Instructions to follow
Consider the listing below. Extract exactly the lines from the line containing "price volume timestamp_us)." to the line containing "apply Hsame; reflexivity.", both included.

*** Data for review ***

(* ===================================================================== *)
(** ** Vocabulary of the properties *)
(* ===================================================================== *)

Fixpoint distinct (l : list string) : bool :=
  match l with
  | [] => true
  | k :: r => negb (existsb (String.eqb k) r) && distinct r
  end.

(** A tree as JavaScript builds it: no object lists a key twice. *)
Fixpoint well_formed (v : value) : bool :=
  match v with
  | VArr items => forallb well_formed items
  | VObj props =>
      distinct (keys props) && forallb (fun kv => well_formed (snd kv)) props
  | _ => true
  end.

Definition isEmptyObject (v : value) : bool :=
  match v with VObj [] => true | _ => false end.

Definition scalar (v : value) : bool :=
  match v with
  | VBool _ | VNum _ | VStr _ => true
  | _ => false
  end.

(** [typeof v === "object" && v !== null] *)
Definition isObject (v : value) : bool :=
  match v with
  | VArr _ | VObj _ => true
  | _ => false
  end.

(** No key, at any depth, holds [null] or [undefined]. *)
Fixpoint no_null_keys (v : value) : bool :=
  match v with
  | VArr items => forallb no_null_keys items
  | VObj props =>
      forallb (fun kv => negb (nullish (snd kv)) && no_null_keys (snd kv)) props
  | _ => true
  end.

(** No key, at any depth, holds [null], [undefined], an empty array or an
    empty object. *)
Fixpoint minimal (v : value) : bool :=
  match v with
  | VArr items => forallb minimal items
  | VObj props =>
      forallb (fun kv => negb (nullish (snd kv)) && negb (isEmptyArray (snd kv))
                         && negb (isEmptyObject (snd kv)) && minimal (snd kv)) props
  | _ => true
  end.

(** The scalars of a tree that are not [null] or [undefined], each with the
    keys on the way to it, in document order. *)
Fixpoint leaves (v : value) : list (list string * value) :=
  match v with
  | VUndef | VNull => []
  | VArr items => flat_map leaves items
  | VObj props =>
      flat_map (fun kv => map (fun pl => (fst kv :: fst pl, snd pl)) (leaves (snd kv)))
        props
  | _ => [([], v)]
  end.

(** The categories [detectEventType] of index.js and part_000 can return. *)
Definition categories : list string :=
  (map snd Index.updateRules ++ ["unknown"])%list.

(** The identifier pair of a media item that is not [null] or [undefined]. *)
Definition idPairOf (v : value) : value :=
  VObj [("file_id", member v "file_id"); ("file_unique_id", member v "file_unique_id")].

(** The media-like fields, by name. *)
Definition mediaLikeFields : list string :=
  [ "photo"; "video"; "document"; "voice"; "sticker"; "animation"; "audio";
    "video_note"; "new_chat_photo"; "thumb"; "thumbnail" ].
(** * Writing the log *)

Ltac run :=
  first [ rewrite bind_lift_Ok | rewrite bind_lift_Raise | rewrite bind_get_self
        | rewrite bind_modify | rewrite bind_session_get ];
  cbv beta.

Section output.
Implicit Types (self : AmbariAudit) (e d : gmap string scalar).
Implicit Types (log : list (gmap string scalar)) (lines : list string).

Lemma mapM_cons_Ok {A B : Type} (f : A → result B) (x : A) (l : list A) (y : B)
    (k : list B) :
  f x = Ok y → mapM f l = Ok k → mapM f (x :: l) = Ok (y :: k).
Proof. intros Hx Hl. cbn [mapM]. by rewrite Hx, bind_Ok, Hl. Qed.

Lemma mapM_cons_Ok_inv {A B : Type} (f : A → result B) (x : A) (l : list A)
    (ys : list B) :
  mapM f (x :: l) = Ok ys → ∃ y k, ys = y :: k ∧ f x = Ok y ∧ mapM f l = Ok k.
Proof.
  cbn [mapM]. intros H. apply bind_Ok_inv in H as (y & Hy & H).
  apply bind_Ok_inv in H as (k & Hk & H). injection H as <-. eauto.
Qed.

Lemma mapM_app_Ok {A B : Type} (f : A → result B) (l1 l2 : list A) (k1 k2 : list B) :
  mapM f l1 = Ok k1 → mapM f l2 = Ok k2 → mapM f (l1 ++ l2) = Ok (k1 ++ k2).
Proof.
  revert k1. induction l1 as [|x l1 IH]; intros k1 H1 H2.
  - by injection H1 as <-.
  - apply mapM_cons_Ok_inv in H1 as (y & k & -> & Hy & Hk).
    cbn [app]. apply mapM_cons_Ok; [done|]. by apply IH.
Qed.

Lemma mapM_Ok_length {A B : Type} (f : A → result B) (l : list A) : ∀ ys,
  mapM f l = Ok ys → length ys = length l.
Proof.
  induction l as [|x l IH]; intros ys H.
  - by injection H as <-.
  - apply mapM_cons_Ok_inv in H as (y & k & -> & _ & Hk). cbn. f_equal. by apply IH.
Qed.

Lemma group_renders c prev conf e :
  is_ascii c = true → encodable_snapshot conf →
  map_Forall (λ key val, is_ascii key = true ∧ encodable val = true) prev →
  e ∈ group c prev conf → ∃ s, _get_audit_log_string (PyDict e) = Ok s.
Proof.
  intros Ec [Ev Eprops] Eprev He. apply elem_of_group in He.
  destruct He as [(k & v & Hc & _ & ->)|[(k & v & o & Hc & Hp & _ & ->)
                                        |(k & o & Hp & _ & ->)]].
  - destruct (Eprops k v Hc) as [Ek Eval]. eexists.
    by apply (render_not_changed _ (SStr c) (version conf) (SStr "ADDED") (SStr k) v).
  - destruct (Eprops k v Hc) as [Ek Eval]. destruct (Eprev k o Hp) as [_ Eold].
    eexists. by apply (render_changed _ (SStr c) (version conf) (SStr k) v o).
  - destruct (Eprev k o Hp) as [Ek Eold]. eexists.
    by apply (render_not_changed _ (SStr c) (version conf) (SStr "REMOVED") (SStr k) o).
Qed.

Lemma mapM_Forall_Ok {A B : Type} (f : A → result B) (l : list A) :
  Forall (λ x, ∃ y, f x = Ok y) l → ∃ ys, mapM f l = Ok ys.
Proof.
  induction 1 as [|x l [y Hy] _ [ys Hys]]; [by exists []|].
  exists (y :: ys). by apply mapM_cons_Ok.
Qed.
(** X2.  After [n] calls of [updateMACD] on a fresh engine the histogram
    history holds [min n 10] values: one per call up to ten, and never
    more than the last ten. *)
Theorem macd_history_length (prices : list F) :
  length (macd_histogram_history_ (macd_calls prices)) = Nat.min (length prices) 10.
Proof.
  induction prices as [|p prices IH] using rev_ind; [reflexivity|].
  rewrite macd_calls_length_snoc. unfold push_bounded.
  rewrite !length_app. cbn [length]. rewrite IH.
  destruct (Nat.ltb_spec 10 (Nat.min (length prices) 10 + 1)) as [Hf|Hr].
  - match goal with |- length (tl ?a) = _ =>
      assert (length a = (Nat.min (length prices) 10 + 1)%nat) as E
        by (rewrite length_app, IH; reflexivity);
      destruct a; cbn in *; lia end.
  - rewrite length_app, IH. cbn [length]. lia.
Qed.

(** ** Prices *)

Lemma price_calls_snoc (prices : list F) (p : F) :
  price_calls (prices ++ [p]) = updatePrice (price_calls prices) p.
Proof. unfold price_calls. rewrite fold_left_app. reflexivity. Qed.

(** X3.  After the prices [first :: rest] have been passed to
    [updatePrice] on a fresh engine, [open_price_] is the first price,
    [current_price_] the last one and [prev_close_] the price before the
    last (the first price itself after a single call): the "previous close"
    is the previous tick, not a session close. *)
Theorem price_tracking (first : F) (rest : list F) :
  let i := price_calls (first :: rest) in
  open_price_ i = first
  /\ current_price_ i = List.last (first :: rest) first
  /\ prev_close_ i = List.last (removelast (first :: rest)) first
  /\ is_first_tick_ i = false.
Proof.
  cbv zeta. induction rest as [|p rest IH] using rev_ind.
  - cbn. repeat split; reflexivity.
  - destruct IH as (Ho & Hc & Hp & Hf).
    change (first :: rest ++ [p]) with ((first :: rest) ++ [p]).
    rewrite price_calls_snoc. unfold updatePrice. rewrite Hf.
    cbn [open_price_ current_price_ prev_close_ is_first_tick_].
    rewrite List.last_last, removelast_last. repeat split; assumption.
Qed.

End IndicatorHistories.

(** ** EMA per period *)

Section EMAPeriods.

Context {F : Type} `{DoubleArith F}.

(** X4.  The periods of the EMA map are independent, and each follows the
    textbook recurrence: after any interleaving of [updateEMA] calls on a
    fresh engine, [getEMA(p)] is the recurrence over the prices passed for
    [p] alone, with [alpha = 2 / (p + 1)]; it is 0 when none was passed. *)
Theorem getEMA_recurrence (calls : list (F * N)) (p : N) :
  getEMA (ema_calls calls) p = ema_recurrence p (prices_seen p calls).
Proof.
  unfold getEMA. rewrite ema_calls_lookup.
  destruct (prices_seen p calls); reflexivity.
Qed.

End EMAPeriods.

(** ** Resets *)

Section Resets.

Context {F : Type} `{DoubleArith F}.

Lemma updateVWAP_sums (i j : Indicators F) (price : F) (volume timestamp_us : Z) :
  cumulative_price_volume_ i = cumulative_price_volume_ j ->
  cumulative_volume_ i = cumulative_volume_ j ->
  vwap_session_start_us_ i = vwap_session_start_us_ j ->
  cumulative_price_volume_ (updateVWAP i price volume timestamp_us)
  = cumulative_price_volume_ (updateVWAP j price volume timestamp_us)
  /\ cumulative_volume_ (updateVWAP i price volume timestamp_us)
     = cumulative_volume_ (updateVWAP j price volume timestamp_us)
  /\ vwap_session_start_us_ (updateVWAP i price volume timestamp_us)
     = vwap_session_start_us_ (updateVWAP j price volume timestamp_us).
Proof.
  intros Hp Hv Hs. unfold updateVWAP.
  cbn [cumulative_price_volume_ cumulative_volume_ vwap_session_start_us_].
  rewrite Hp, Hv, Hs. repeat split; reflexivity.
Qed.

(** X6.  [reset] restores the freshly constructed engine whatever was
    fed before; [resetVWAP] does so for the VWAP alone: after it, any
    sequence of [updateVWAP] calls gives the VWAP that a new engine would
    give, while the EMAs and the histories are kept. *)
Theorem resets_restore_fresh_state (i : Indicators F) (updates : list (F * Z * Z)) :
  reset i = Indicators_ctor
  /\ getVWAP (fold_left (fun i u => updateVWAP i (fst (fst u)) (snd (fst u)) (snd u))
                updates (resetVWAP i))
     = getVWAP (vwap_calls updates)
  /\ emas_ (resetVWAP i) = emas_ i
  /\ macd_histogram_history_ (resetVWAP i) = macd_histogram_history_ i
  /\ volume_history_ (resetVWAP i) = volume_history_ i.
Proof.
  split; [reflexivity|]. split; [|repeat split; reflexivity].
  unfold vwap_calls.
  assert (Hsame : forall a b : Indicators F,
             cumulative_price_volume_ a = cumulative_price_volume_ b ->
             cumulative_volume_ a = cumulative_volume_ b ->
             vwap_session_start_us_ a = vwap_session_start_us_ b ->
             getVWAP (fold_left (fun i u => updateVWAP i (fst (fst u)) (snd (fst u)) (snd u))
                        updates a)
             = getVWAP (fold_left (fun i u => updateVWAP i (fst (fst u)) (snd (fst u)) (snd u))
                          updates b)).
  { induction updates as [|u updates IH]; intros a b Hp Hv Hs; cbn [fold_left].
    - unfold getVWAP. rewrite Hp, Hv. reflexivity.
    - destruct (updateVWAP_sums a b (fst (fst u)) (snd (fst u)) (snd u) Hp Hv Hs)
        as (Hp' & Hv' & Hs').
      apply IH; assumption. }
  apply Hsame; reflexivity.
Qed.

*** End of Data for review ***

Reply
     = vwap_session_start_us_ (updateVWAP j price volume timestamp_us).
Proof.
  intros Hp Hv Hs. unfold updateVWAP.
  cbn [cumulative_price_volume_ cumulative_volume_ vwap_session_start_us_].
  rewrite Hp, Hv, Hs. repeat split; reflexivity.
Qed.

(** X6.  [reset] restores the freshly constructed engine whatever was
    fed before; [resetVWAP] does so for the VWAP alone: after it, any
    sequence of [updateVWAP] calls gives the VWAP that a new engine would
    give, while the EMAs and the histories are kept. *)
Theorem resets_restore_fresh_state (i : Indicators F) (updates : list (F * Z * Z)) :
  reset i = Indicators_ctor
  /\ getVWAP (fold_left (fun i u => updateVWAP i (fst (fst u)) (snd (fst u)) (snd u))
                updates (resetVWAP i))
     = getVWAP (vwap_calls updates)
  /\ emas_ (resetVWAP i) = emas_ i
  /\ macd_histogram_history_ (resetVWAP i) = macd_histogram_history_ i
  /\ volume_history_ (resetVWAP i) = volume_history_ i.
Proof.
  split; [reflexivity|]. split; [|repeat split; reflexivity].
  unfold vwap_calls.
  assert (Hsame : forall a b : Indicators F,
             cumulative_price_volume_ a = cumulative_price_volume_ b ->
             cumulative_volume_ a = cumulative_volume_ b ->
             vwap_session_start_us_ a = vwap_session_start_us_ b ->
             getVWAP (fold_left (fun i u => updateVWAP i (fst (fst u)) (snd (fst u)) (snd u))
                        updates a)
             = getVWAP (fold_left (fun i u => updateVWAP i (fst (fst u)) (snd (fst u)) (snd u))
                          updates b)).
  { induction updates as [|u updates IH]; intros a b Hp Hv Hs; cbn [fold_left].
    - unfold getVWAP. rewrite Hp, Hv. reflexivity.
    - destruct (updateVWAP_sums a b (fst (fst u)) (snd (fst u)) (snd u) Hp Hv Hs)
        as (Hp' & Hv' & Hs').
      apply IH; assumption. }
  apply Hsame; reflexivity.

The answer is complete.